While succesful rescue operations have been carried out by the Italian navy and Maltese, and Greek Coast Guards as well as civilian search and rescue vessels, tradegy and chaos continues across the Mediterrenean. At least 70 people have died or gone missing this week and the crack-down on civilian search and rescue organisations intensifies.

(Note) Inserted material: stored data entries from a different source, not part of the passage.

Lemma batch_ack_fits b : batch_ok b = true -> fits (print (write_InventoryAck (batch_ack b)) ^^ nl).
Proof.
  unfold batch_ok, int64_ok. intros Hb. bool_to_prop.
  pose proof (FormatInt_short (Batch_Seq b)) as Hl. unfold fits, batch_ack, write_InventoryAck.
  cbn -[FormatInt]. rewrite !string_length_app. cbn [String.length].
  change (String.length (marshal_string "ok")) with 4%nat.
  change (String.length (marshal_string "lastSeq")) with 9%nat. change (String.length nl) with 1%nat.
  unfold in_int64 in Hl. lia.
Qed.

Lemma inventory_mock cfg s b m :
  points_at_mock cfg -> ServerToken cfg = Mock.token s -> batch_ok b = true ->
  Inventory (client cfg) b m s = (inr (batch_ack b), SetTunnelConnected true m, s).
Proof.
  intros Hp Ht Hb. unfold Inventory.
  rewrite (post_reply _ _ _ _ _ _ _ _ _ Hp (batch_ack_fits _ Hb) (inventory_answer _ _ _ Ht Hb)). cbn [Z.eqb].
  change (decode_inventory_ack ?t) with (unmarshal_or json_error read_InventoryAck zero_InventoryAck t).
  unfold unmarshal_or. pose proof (batch_ack_ok _ Hb).
  by erewrite unmarshal_line; [|eauto with wire|lia|eauto with wire].
Qed.

(** ** Uploading *)

(** The uploader's control plane is the client of [cfg] with its gauge. *)
Definition mock_sender (cfg : Config) : BatchSender (Metrics * Mock.server) := http_sender (client cfg).

Lemma mock_acks cfg s :
  points_at_mock cfg -> ServerToken cfg = Mock.token s -> valid_utf8 (ClusterID cfg) = true ->
  forall seq full evs (w : Metrics * Mock.server),
    w.2 = s -> Forall (fun e => event_ok e = true) evs -> in_int64 seq ->
    exists ack w', @send _ (mock_sender cfg) (mkInventoryBatch (ClusterID cfg) seq full evs) w = (inr ack, w') /\ w'.2 = s.
Proof.
  intros Hp Ht Hcl seq full evs [m w] Hw He Hseq. cbn in Hw. subst w. cbn [send mock_sender http_sender fst snd].
  rewrite inventory_mock; [by eauto|done..|]. unfold batch_ok, int64_ok. cbn [Batch_ClusterID Batch_Seq Batch_Events].
  rewrite Hcl, (proj2 (Forall_forallb _ _) He), (proj2 (Z.leb_le _ _)), (proj2 (Z.leb_le _ _)); unfold in_int64 in Hseq; done || lia.
Qed.

Lemma decoded_event_ok line ev : Uploader.Unmarshal line = Some ev -> event_ok ev = true.
Proof.
  cbn [Uploader.Unmarshal wire_events]. intros Hu. unfold unmarshal in Hu.
  apply bind_Some in Hu as (v & Hv & Hr). apply Unmarshal_value_ok in Hv. by eapply read_InventoryEvent_ok.
Qed.

(** C19. Uploads drain: an agent that points at the mock control plane with its
    token and whose events are UTF-8 sends its snapshot and everything it has
    buffered or spilled in at most one round per event plus one: [Run] meets no
    error, comes to wait for events with nothing left, and has counted exactly
    the snapshot and the backlog as sent; the server is unchanged. *)
Theorem mock_uploads_drain cfg s fuel snap i bo u m io :
  points_at_mock cfg -> ServerToken cfg = Mock.token s -> valid_utf8 (ClusterID cfg) = true ->
  (forall j, Forall (fun e => event_ok e = true) (snap j)) -> Forall (fun e => event_ok e = true) (u_buf u) ->
  (length (backlog u) < fuel)%nat ->
  exists u' m',
    @run_until_idle _ _ (mock_sender cfg) fuel cfg io true true snap i bo u (m, s) = Done (Some (u', (m', s))) /\
    backlog u' = [] /\ u_needSnapshot u' = false /\
    sent_count u' = sent_count u +
      Z.of_nat (length (if u_needSnapshot u then snap i else []) + length (backlog u)).
Proof.
  intros Hp Ht Hcl Hsnap Hbuf Hfuel.
  destruct (@run_drains _ _ (mock_sender cfg) cfg io (fun w => w.2 = s) (fun e => event_ok e = true)
    (mock_acks cfg s Hp Ht Hcl) decoded_event_ok fuel snap i bo u (m, s)) as (u' & [m' s'] & Hr & Hw & H1 & H2 & H3);
    [done..|]. cbn in Hw. subst s'. by exists u', m'.
Qed.

(** ** The WebSocket channel *)

#[local] Instance frames : Frames := wire_frames json_error.

(** One connection at a time: the server as it was when the connection was
    accepted, the frames the agent wrote, how many of the answers it read and the
    size of frames it reads.  A larger frame breaks the connection; closing the
    connection ends the handler. *)
Record session := mkSession { ss_server : Mock.server; ss_written : list string; ss_read : nat; ss_limit : Z }.

(** The limit of a connection that was set none, and the error of a read over
    its limit. *)
Definition default_limit : Z := 32768.
Definition too_big : string := "read limited: message too big".

Definition new_session (s : Mock.server) : session := mkSession s [] 0 default_limit.

Definition ws_url : string := "ws://" ^^ addr ^^ "/audit_ready/k8s/ws".

Definition all_writes (_ : nat) : bool := true.

Definition ended (w : session) : Mock.server :=
  match Mock.ws all_writes (ss_written w) (ss_server w) with
  | Done (_, _, s) => s
  | Panic => Mock.set_wsDelivered (ss_server w)   (* only a report read after the pushes panics *)
  end.

#[local] Instance mock_sockets : Sockets session := {
  ws_dial url w := if url =s ws_url then (inr 1%nat, new_session (ss_server w)) else (inl "no such host", w);
  ws_limit _ n w := mkSession (ss_server w) (ss_written w) (ss_read w) n;
  ws_write _ data w := (None, mkSession (ss_server w) (ss_written w ++ [data]) (ss_read w) (ss_limit w));
  ws_read _ w :=
    match Mock.ws all_writes (ss_written w) (ss_server w) with
    | Done (out, _, _) =>
        match out !! ss_read w with
        | Some data =>
            if Z.of_nat (String.length data) <=? ss_limit w
            then (inr (true, data), mkSession (ss_server w) (ss_written w) (S (ss_read w)) (ss_limit w))
            else (inl too_big, w)
        | None => (inl "closed", w)
        end
    | Panic => (inl "EOF", w)
    end;
  ws_close _ w := new_session (ended w);
}.

(** What the handler reads and writes on the hello of an agent. *)
Definition agent_utf8 (cfg : Config) : Prop :=
  valid_utf8 (ClusterID cfg) = true /\ valid_utf8 (ServerToken cfg) = true.

Lemma agent_hello_ok cfg : agent_utf8 cfg -> hello_ok (agent_hello cfg) = true.
Proof. intros [Hc Ht]. unfold hello_ok. cbn -[valid_utf8]. by rewrite Hc, Ht. Qed.

Lemma read_agent_hello cfg :
  agent_utf8 cfg ->
  unmarshal read_WsHello zero_WsHello (encode_hello (agent_hello cfg)) = Some (agent_hello cfg).
Proof.
  intros Hu%agent_hello_ok. change (encode_hello ?h) with (marshal write_WsHello h).
  eapply unmarshal_text; [eauto with wire|lia|eauto with wire].
Qed.

(** The commands a connection is pushed. *)
Definition ws_pending (s : Mock.server) : list Command := if Mock.wsDelivered s then [] else Mock.commands s.
Definition command_frame (c : Command) : string :=
  marshal write_WsCommandMessage (mkWsCommandMessage WsTypeCommand (Some c)).

Lemma push_commands_all i cs : Mock.push_commands all_writes i cs = (command_frame <$> cs, true).
Proof. revert i. induction cs as [|c cs IH]; intros i; cbn; [done|]. by rewrite IH. Qed.

Lemma ws_accepts cfg s rest :
  agent_utf8 cfg -> ServerToken cfg = Mock.token s ->
  Mock.ws all_writes (encode_hello (agent_hello cfg) :: rest) s =
    outcome_bind (Mock.read_reports rest) (fun reps =>
      Done (Mock.hello_ack true "" :: (command_frame <$> ws_pending s), reps, Mock.set_wsDelivered s)).
Proof.
  intros Hu Ht. unfold Mock.ws. rewrite read_agent_hello by done.
  change (Hello_Type (agent_hello cfg)) with WsTypeAgentHello. rewrite eqb_refl_string. cbn [negb].
  change (Hello_Token (agent_hello cfg)) with (ServerToken cfg). rewrite Ht, eqb_refl_string. cbn [negb all_writes].
  unfold ws_pending. destruct (Mock.wsDelivered s); [done|]. by rewrite push_commands_all.
Qed.

Lemma ws_rejects cfg s rest :
  agent_utf8 cfg -> ServerToken cfg <> Mock.token s ->
  Mock.ws all_writes (encode_hello (agent_hello cfg) :: rest) s = Done ([Mock.hello_ack false "unauthorized"], [], s).
Proof.
  intros Hu Ht. unfold Mock.ws. rewrite read_agent_hello by done.
  change (Hello_Type (agent_hello cfg)) with WsTypeAgentHello. rewrite eqb_refl_string. cbn [negb].
  change (Hello_Token (agent_hello cfg)) with (ServerToken cfg).
  by rewrite (proj2 (string_eqb_false _ _) Ht).
Qed.

(** The agent's side of the connection. *)
Definition opened (cfg : Config) (s : Mock.server) (n : nat) (limit : Z) : session :=
  mkSession s [encode_hello (agent_hello cfg)] n limit.

(** The frames a client that has set its limit can read. *)
Definition readable (c : Command) : bool := Z.of_nat (String.length (command_frame c)) <=? readLimit.

Lemma read_opened cfg s n k limit :
  agent_utf8 cfg -> ServerToken cfg = Mock.token s ->
  ws_read k (opened cfg s n limit) =
    match (Mock.hello_ack true "" :: (command_frame <$> ws_pending s)) !! n with
    | Some data =>
        if Z.of_nat (String.length data) <=? limit then (inr (true, data), opened cfg s (S n) limit)
        else (inl too_big, opened cfg s n limit)
    | None => (inl "closed", opened cfg s n limit)
    end.
Proof.
  intros Hu Ht. cbn [ws_read mock_sockets opened ss_written ss_server ss_read].
  by rewrite (ws_accepts cfg s [] Hu Ht).
Qed.

(** The ack is short. *)
Definition ack_limit : Z := 256.

Lemma handshake_accepted cfg s limit :
  agent_utf8 cfg -> ServerToken cfg = Mock.token s -> ack_limit <= limit ->
  handshake cfg 1 (mkSession s [] 0 limit) = (None, opened cfg s 1 limit) /\
  hello_reply cfg 1 (mkSession s [] 0 limit) = Some (Mock.hello_ack true "").
Proof.
  intros Hu Ht Hl. unfold handshake, hello_reply. cbn [ws_write mock_sockets ss_server ss_written ss_read ss_limit app].
  change (mkSession s [encode_hello (agent_hello cfg)] 0 limit) with (opened cfg s 0 limit).
  rewrite (read_opened _ _ _ _ _ Hu Ht). cbn [lookup list_lookup].
  rewrite (proj2 (Z.leb_le _ _)); [by split|]. etransitivity; [|exact Hl]. vm_compute. discriminate.
Qed.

A Maltese patrol boat rescued a group of 85 migrants over the weekend off the coast of Malta, the Greek coast guard have rescued 63 people in the eastern Aegean on Tuesday, the civilian search and rescue vessel Sea-Watch 3 rescued 65 people on Wednesday off the Coast of Libya, and 66 people were rescued by the Italian navy and the civilian search and rescue vessel Mare Joni off the coast of Libya on Thursday. However, another tragedy adds to the ever rising death toll on the Mediterreanean as 65 lives were lost after a boat carrring migrants sank off the coast of Tunesia. According to UN Refugee Agency (UNHCR) Special Envoy for the Mediterranean Vincent Cochetel: “a tragic and terrible reminder of the risks still faced by those who attempt to cross the Mediterranean”. Another five people are missing after a fishing boat sank Monday morning off the Heri-Chekka coast near Tripoli.

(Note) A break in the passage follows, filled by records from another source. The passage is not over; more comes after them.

Lemma wfShape_foldl_updates s items :
  wfShape s → Forall (λ a, actionOk s a ∧ isUpdate a) items →
  wfShape (foldl Ddb.apply s items).
Proof.
  revert s. induction items as [|a items IH]; intros s Hwf Hall; [done|].
  apply Forall_cons in Hall as [[Ha Hupd] Hall].
  destruct a as [|k u|]; try done. destruct Ha as [Hsome _].
  cbn [foldl Ddb.apply]. apply IH; [by apply wfShape_update|].
  eapply Forall_impl; [exact Hall|]. intros b [Hb Hupdb]. split; [|done].
  destruct b as [|kb ub|]; try done. destruct Hb as [Hsomeb Hub].
  split; [by apply update_is_Some|done].
Qed.

Lemma wfShape_addCourseOffering today cn instr sd mn mx s :
  wfShape s → wfShape (addCourseOffering today cn instr sd mn mx s).2.
Proof.
  intros Hwf. unfold addCourseOffering.
  repeat case_match; simpl; try done.
  match goal with H : Ddb.putCommand _ _ _ = Some _ |- _ =>
    apply putCommand_Some in H as -> end.
  apply map_Forall_insert_2; [|done]. split; [|by intros x [=]].
  intros _. split; [by eexists|]. eexists. split; [done|].
  apply generateCourseId_trimmed.
  match goal with H : _ || isEmptyAfterTrim instr || _ = false |- _ =>
    apply orb_false_elim in H as [[_ H]%orb_false_elim _] end.
  done.
Qed.

Lemma wfShape_registerForCourse now course_id employee_name email s :
  wfShape s → wfShape (registerForCourse now course_id employee_name email s).2.
Proof.
  intros Hwf.
  destruct (registerForCourse_table now course_id employee_name email s)
    as [->|(rid & st & Hr)]; [done|].
  destruct (registerForCourse now course_id employee_name email s) as [r s'] eqn:E.
  simpl in *. subst r.
  apply registerForCourse_Registered
    in E as (Hok & _ & -> & course & Hc & _ & _ & _ & _ & ->).
  unfold registerItems. cbn [foldl Ddb.apply].
  apply wfShape_update.
  - apply map_Forall_insert_2; [|apply map_Forall_insert_2; [|done]].
    + split; [by intros [=]|by intros x [=]].
    + split; [by intros [=]|]. simpl. intros x Hx%String.app_inj. subst x.
      exists course_id, (sanitizeInput employee_name).
      do 3 (split; [done|]). intros Hfree.
      unfold registrationInputOk in Hok.
      apply andb_prop in Hok as [[[Hf He]%andb_prop _]%andb_prop Hv].
      apply negb_true_iff in Hf, He.
      apply orb_false_elim in Hf as [_ Hf].
      apply orb_false_elim in He as [He _].
      destruct (Hwf _ _ Hc) as [(_ & c & Hk & Htrim) _]; [done|].
      simpl in Hk. apply String.app_inj in Hk as <-.
      by apply generateRegistrationId_valid.
  - unfold Ddb.put.
    rewrite !lookup_insert_ne by eauto using courseKey_regKey, courseKey_employeeKey.
    eauto.
Qed.

Lemma wfShape_cancelRegistration rid s :
  wfShape s → wfShape (cancelRegistration rid s).2.
Proof.
  intros Hwf.
  destruct (cancelRegistration_table rid s) as [->|[c Hacc]]; [done|].
  destruct (cancelRegistration rid s) as [r s'] eqn:E. simpl in *. subst r.
  apply cancelRegistration_accepted
    in E as (_ & -> & _ & reg & course & email & _ & _ & Hc & _ & ->).
  unfold cancelItems. cbn [foldl Ddb.apply].
  apply wfShape_update; [by do 2 apply map_Forall_delete|].
  rewrite !lookup_delete_ne by eauto using courseKey_regKey, courseKey_employeeKey.
  eauto.
Qed.

Lemma wfShape_allotCourse `{Collation} today course_id s :
  wf s → wfShape s → wfShape (allotCourse today course_id s).2.
Proof.
  intros Hwf Hids.
  destruct (allotCourse_table today course_id s)
    as [->|(Hacc & c & Hc & [[st Hw]| ->])]; [done|..].
  - apply transactWrite_Some in Hw as [_ ->].
    apply wfShape_foldl_updates; [done|]. by eapply allotItems_ok.
  - apply wfShape_update; eauto.
Qed.

(** In every table of the service the course ids have no white space
    around them, and a registration is filed under the id made from its
    name. *)
Lemma reachable_shape `{Collation} s : reachable s → wfShape s.
Proof.
  induction 1 as [|today now req s Hs IH]; [apply map_Forall_empty|].
  destruct req; simpl;
    eauto using wfShape_addCourseOffering, wfShape_registerForCourse,
      wfShape_cancelRegistration, wfShape_allotCourse, reachable_wf.
Qed.

(** A registration of an employee whose name has no hyphen is found by
    its id: the id passes the validation and names the course. *)
Lemma registration_found_by_id `{Collation} s course_id rid registration name :
  reachable s →
  s !! regKey course_id rid = Some registration →
  Item.employee_name registration = Some name →
  hyphen_free name = true →
  isValidRegistrationIdFormat rid = true
  ∧ extractCourseIdFromRegistration rid = course_id.
Proof.
  intros Hids%reachable_shape Hreg Hname Hfree.
  destruct (Hids _ _ Hreg) as [_ Hrow].
  destruct (Hrow rid eq_refl) as (c & name' & Hk & Hname' & -> & Hvalid).
  simpl in Hk. apply String.app_inj in Hk as <-.
  assert (name' = name) as -> by congruence.
  split; [by apply Hvalid|by apply extract_generate].
Qed.

(** The registrations of an allotted course cannot be cancelled: for a
    name without hyphen the cancellation answers CANCEL_REJECTED and the
    table stays as it is. *)
Lemma cancel_of_allotted_registration `{Collation} s course_id rid registration name course :
  reachable s →
  s !! regKey course_id rid = Some registration →
  Item.employee_name registration = Some name →
  hyphen_free name = true →
  s !! courseKey course_id = Some course →
  Item.is_allotted course = Some true →
  cancelRegistration rid s = (Cancellation rid course_id CANCEL_REJECTED, s).
Proof.
  intros Hs Hreg Hname Hfree Hc Hallotted%allotted_true.
  destruct (registration_found_by_id s course_id rid registration name)
    as [Hvalid Hextract]; [done..|].
  unfold cancelRegistration, Ddb.get.
  assert (Js.falsy rid = false) as ->.
  { unfold isValidRegistrationIdFormat in Hvalid. by destruct (Js.falsy _). }
  by rewrite Hvalid, Hextract, Hreg, Hc, Hallotted.
Qed.

(** ** Registration followed by cancellation *)

Lemma add_current_count_inverse course n :
  Item.current_count course = Some n →
  Item.add_current_count (-1) (Item.add_current_count 1 course) = course.
Proof.
  destruct course. simpl. intros ->. unfold Item.add_current_count. simpl.
  do 2 f_equal. lia.
Qed.

(** For a registration id that leads back to the course of the
    registration (an id that passes the validation, made from a name
    without hyphen), the cancellation that follows the registration is
    accepted, removes both rows and gives the course its row back; the
    whole table is the one before the registration when no namesake had
    a row under the id. *)
Lemma register_cancel_roundtrip s now course_id employee_name email rid s1 course :
  registerForCourse now course_id employee_name email s
  = (Registered rid ACCEPTED, s1) →
  isValidRegistrationIdFormat rid = true →
  extractCourseIdFromRegistration rid = course_id →
  s !! courseKey course_id = Some course →
  is_Some (Item.current_count course) →
  ∃ s2,
    cancelRegistration rid s1 = (Cancellation rid course_id CANCEL_ACCEPTED, s2)
    ∧ s2 !! regKey course_id rid = None
    ∧ s2 !! employeeKey (sanitizeInput email) course_id = None
    ∧ s2 !! courseKey course_id = Some course
    ∧ (∀ k, k ≠ regKey course_id rid → s2 !! k = s !! k)
    ∧ (s !! regKey course_id rid = None → s2 = s).
Proof.
  intros (_ & _ & Hrid & course0 & Hc & _ & Hallotted & Hemp & _ & ->)
    %registerForCourse_Registered Hvalid Hextract Hc' [n Hn].
  assert (course0 = course) as -> by congruence.
  destruct (registerItems_lookup course_id rid (sanitizeInput employee_name)
              (sanitizeInput email) now s) as (Hreg1 & Hemp1 & Hcourse1 & Hframe1).
  set (s1 := foldl Ddb.apply s _) in *. rewrite Hc in Hcourse1. simpl in Hcourse1.
  destruct (cancelItems_lookup course_id rid (sanitizeInput email) s1)
    as (Hreg2 & Hemp2 & Hcourse2 & Hframe2).
  pose proof (cancelItems_commit course_id rid (sanitizeInput email) s1) as Hcommit.
  set (s2 := foldl Ddb.apply s1 _) in *.
  rewrite Hcourse1 in Hcourse2. simpl in Hcourse2.
  rewrite (add_current_count_inverse _ _ Hn) in Hcourse2.
  assert (Js.falsy rid = false) as Hf.
  { unfold isValidRegistrationIdFormat in Hvalid. by destruct (Js.falsy rid). }
  assert (∀ k, k ≠ regKey course_id rid → s2 !! k = s !! k) as Hrest.
  { intros k Hk.
    destruct (decide (k = employeeKey (sanitizeInput email) course_id)) as [->|?];
      [by rewrite Hemp2, Hemp|].
    destruct (decide (k = courseKey course_id)) as [->|?];
      [by rewrite Hcourse2, Hc|].
    by rewrite Hframe2, Hframe1. }
  exists s2. split.
  - unfold cancelRegistration, Ddb.get. rewrite Hf, Hvalid, Hextract. simpl.
    rewrite Hreg1, Hcourse1. simpl.
    change (Item.allotted (Item.add_current_count 1 course))
      with (Item.allotted course).
    by rewrite Hallotted, Hcommit.
  - do 3 (split; [done|]). split; [done|].
    intros Hfresh. apply map_eq. intros k.
    destruct (decide (k = regKey course_id rid)) as [->|Hk]; [|by apply Hrest].
    by rewrite Hreg2, Hfresh.
Qed.

(** X21.  In a table of the service, the registration of an employee
    whose name has no hyphen and the cancellation of the id returned are
    a round trip: the cancellation is accepted, both rows are gone, the
    course has its row back, and the table is the one before the
    registration unless a namesake had a row under the id. *)
Lemma register_cancel_roundtrip_reachable `{Collation} s now course_id employee_name email rid s1 :
  reachable s →
  registerForCourse now course_id employee_name email s
  = (Registered rid ACCEPTED, s1) →
  hyphen_free (sanitizeInput employee_name) = true →
  ∃ s2 course,
    cancelRegistration rid s1 = (Cancellation rid course_id CANCEL_ACCEPTED, s2)
    ∧ s !! courseKey course_id = Some course
    ∧ s2 !! regKey course_id rid = None
    ∧ s2 !! employeeKey (sanitizeInput email) course_id = None
    ∧ s2 !! courseKey course_id = Some course
    ∧ (∀ k, k ≠ regKey course_id rid → s2 !! k = s !! k)
    ∧ (s !! regKey course_id rid = None → s2 = s).
Proof.
  intros Hshape%reachable_shape Hregister Hfree.
  pose proof Hregister
    as (Hok & _ & Hrid & course & Hc & _)%registerForCourse_Registered.
  unfold registrationInputOk in Hok.
  apply andb_prop in Hok as [[[Hf He]%andb_prop _]%andb_prop Hv].
  apply negb_true_iff in Hf, He.
  apply orb_false_elim in Hf as [_ Hf].
  apply orb_false_elim in He as [He _].
  destruct (Hshape _ _ Hc) as [(Hcount & c & Hk & Htrim) _]; [done|].
  simpl in Hk. apply String.app_inj in Hk as <-.
  destruct (register_cancel_roundtrip s now course_id employee_name email rid s1 course)
    as (s2 & Hcancel & Hrest); [done|..|done|done|by exists s2, course].
  - subst rid. by apply generateRegistrationId_valid.
  - subst rid. by apply extract_generate.
Qed.

Lemma register_cancel_roundtrip_reachable_witness :
  let s := scenario [addJava 1 2] in
  let registered := registerForCourse "2022-06-02T09:00:00.000Z" JAVA "ANDY"
                      "ANDY@GMAIL.COM" s in
  @reachable rootCollation s
  ∧ registered.1 = Registered "ANDY-OFFERING-JAVA-JAMES" ACCEPTED
  ∧ cancelRegistration "ANDY-OFFERING-JAVA-JAMES" registered.2
    = (Cancellation "ANDY-OFFERING-JAVA-JAMES" JAVA CANCEL_ACCEPTED, s).
Proof.
  intros s registered.
  assert (@reachable rootCollation s) as Hreach by apply reachable_scenario.
  assert (registered
          = (Registered "ANDY-OFFERING-JAVA-JAMES" ACCEPTED, registered.2)) as Hreg
    by (apply response_eta; vm_compute; reflexivity).
  split; [exact Hreach|]. split; [by rewrite Hreg|].
  destruct (@register_cancel_roundtrip_reachable rootCollation s _ JAVA "ANDY"
              "ANDY@GMAIL.COM" _ _ Hreach Hreg eq_refl)
    as (s2 & course & Hcancel & _ & _ & _ & _ & _ & Hsame).
  rewrite Hcancel. f_equal. apply Hsame. vm_compute. reflexivity.
Defined.

Lemma register_cancel_roundtrip_example :
  let s := scenario [addJava 1 2] in
  let registered := registerForCourse "2022-06-02T09:00:00.000Z" JAVA "ANDY"
                      "ANDY@GMAIL.COM" s in
  (cancelRegistration "ANDY-OFFERING-JAVA-JAMES" registered.2).2 = s.
Proof.
  intros s registered.
  assert (registered
          = (Registered "ANDY-OFFERING-JAVA-JAMES" ACCEPTED, registered.2)) as Hreg
    by (apply response_eta; vm_compute; reflexivity).
  destruct (s !! courseKey JAVA) as [course|] eqn:Hc; [|by vm_compute in Hc].
  destruct (register_cancel_roundtrip s _ JAVA "ANDY" "ANDY@GMAIL.COM" _ _ course
              Hreg eq_refl eq_refl Hc) as (s2 & -> & _ & _ & _ & _ & Hsame).
  - vm_compute in Hc. injection Hc as <-. by eexists.
  - apply Hsame. vm_compute. reflexivity.
Qed.

(** The other way in which the pair is not a round trip: when a namesake
    is registered, the cancellation of the second registration removes
    the row that the two share, and the first employee is left with the
    row filed under the email alone. *)
Lemma roundtrip_removes_namesake :
  let s := scenario [addJava 1 2; RegisterForCourse JAVA "ANDY" "ANDY@GMAIL.COM"] in
  let registered := registerForCourse "2022-06-02T09:00:00.000Z" JAVA "ANDY"
                      "ANDY2@GMAIL.COM" s in
  let canceled := cancelRegistration "ANDY-OFFERING-JAVA-JAMES" registered.2 in
  Item.email <$> s !! regKey JAVA "ANDY-OFFERING-JAVA-JAMES"
    = Some (Some "ANDY@GMAIL.COM")
  ∧ registered.1 = Registered "ANDY-OFFERING-JAVA-JAMES" ACCEPTED
  ∧ canceled.1 = Cancellation "ANDY-OFFERING-JAVA-JAMES" JAVA CANCEL_ACCEPTED
  ∧ canceled.2 !! regKey JAVA "ANDY-OFFERING-JAVA-JAMES" = None
  ∧ is_Some (canceled.2 !! employeeKey "ANDY@GMAIL.COM" JAVA)
  ∧ Item.current_count <$> canceled.2 !! courseKey JAVA = Some (Some 1)
  ∧ length (Ddb.query ("COURSE#" +:+ JAVA) "REG#" canceled.2) = 0%nat.
Proof. vm_compute. repeat split; eauto. Qed.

Meanwhile the crack-down on civilian search and rescue actors intensifies. Italian interior minister Matteo Salvini is blocking access to Italian ports for Sea-Watch 3 and the disembarkment of the 65 people rescued. Salvini stated: “Our ports are, and remain, closed to migrant rescue boats”. Allegedly Salvini is further planning the issuing of a decree that will result in fines of up to 5,500 Euros per rescued migrant for civilian search and rescue vessels disembarking in Italy. In Malta the captain of the MV Lifeline vessel, impounded by authorities in June 2018 after disembarking 234 migrants rescued off the coast of Libya, was fined 10.000 Euros at the court in the capital of Valetta. While a preliminary investigations judge (GIP) on Wednesday suspended investigations against the captain and the mission chief of a search and rescue vessel operated by the Spanish NGO ProActiva Open Arms for charges of criminal association for illegal immigration, investigations on allegations of aiding illegal immigration and abuse remain ongoing.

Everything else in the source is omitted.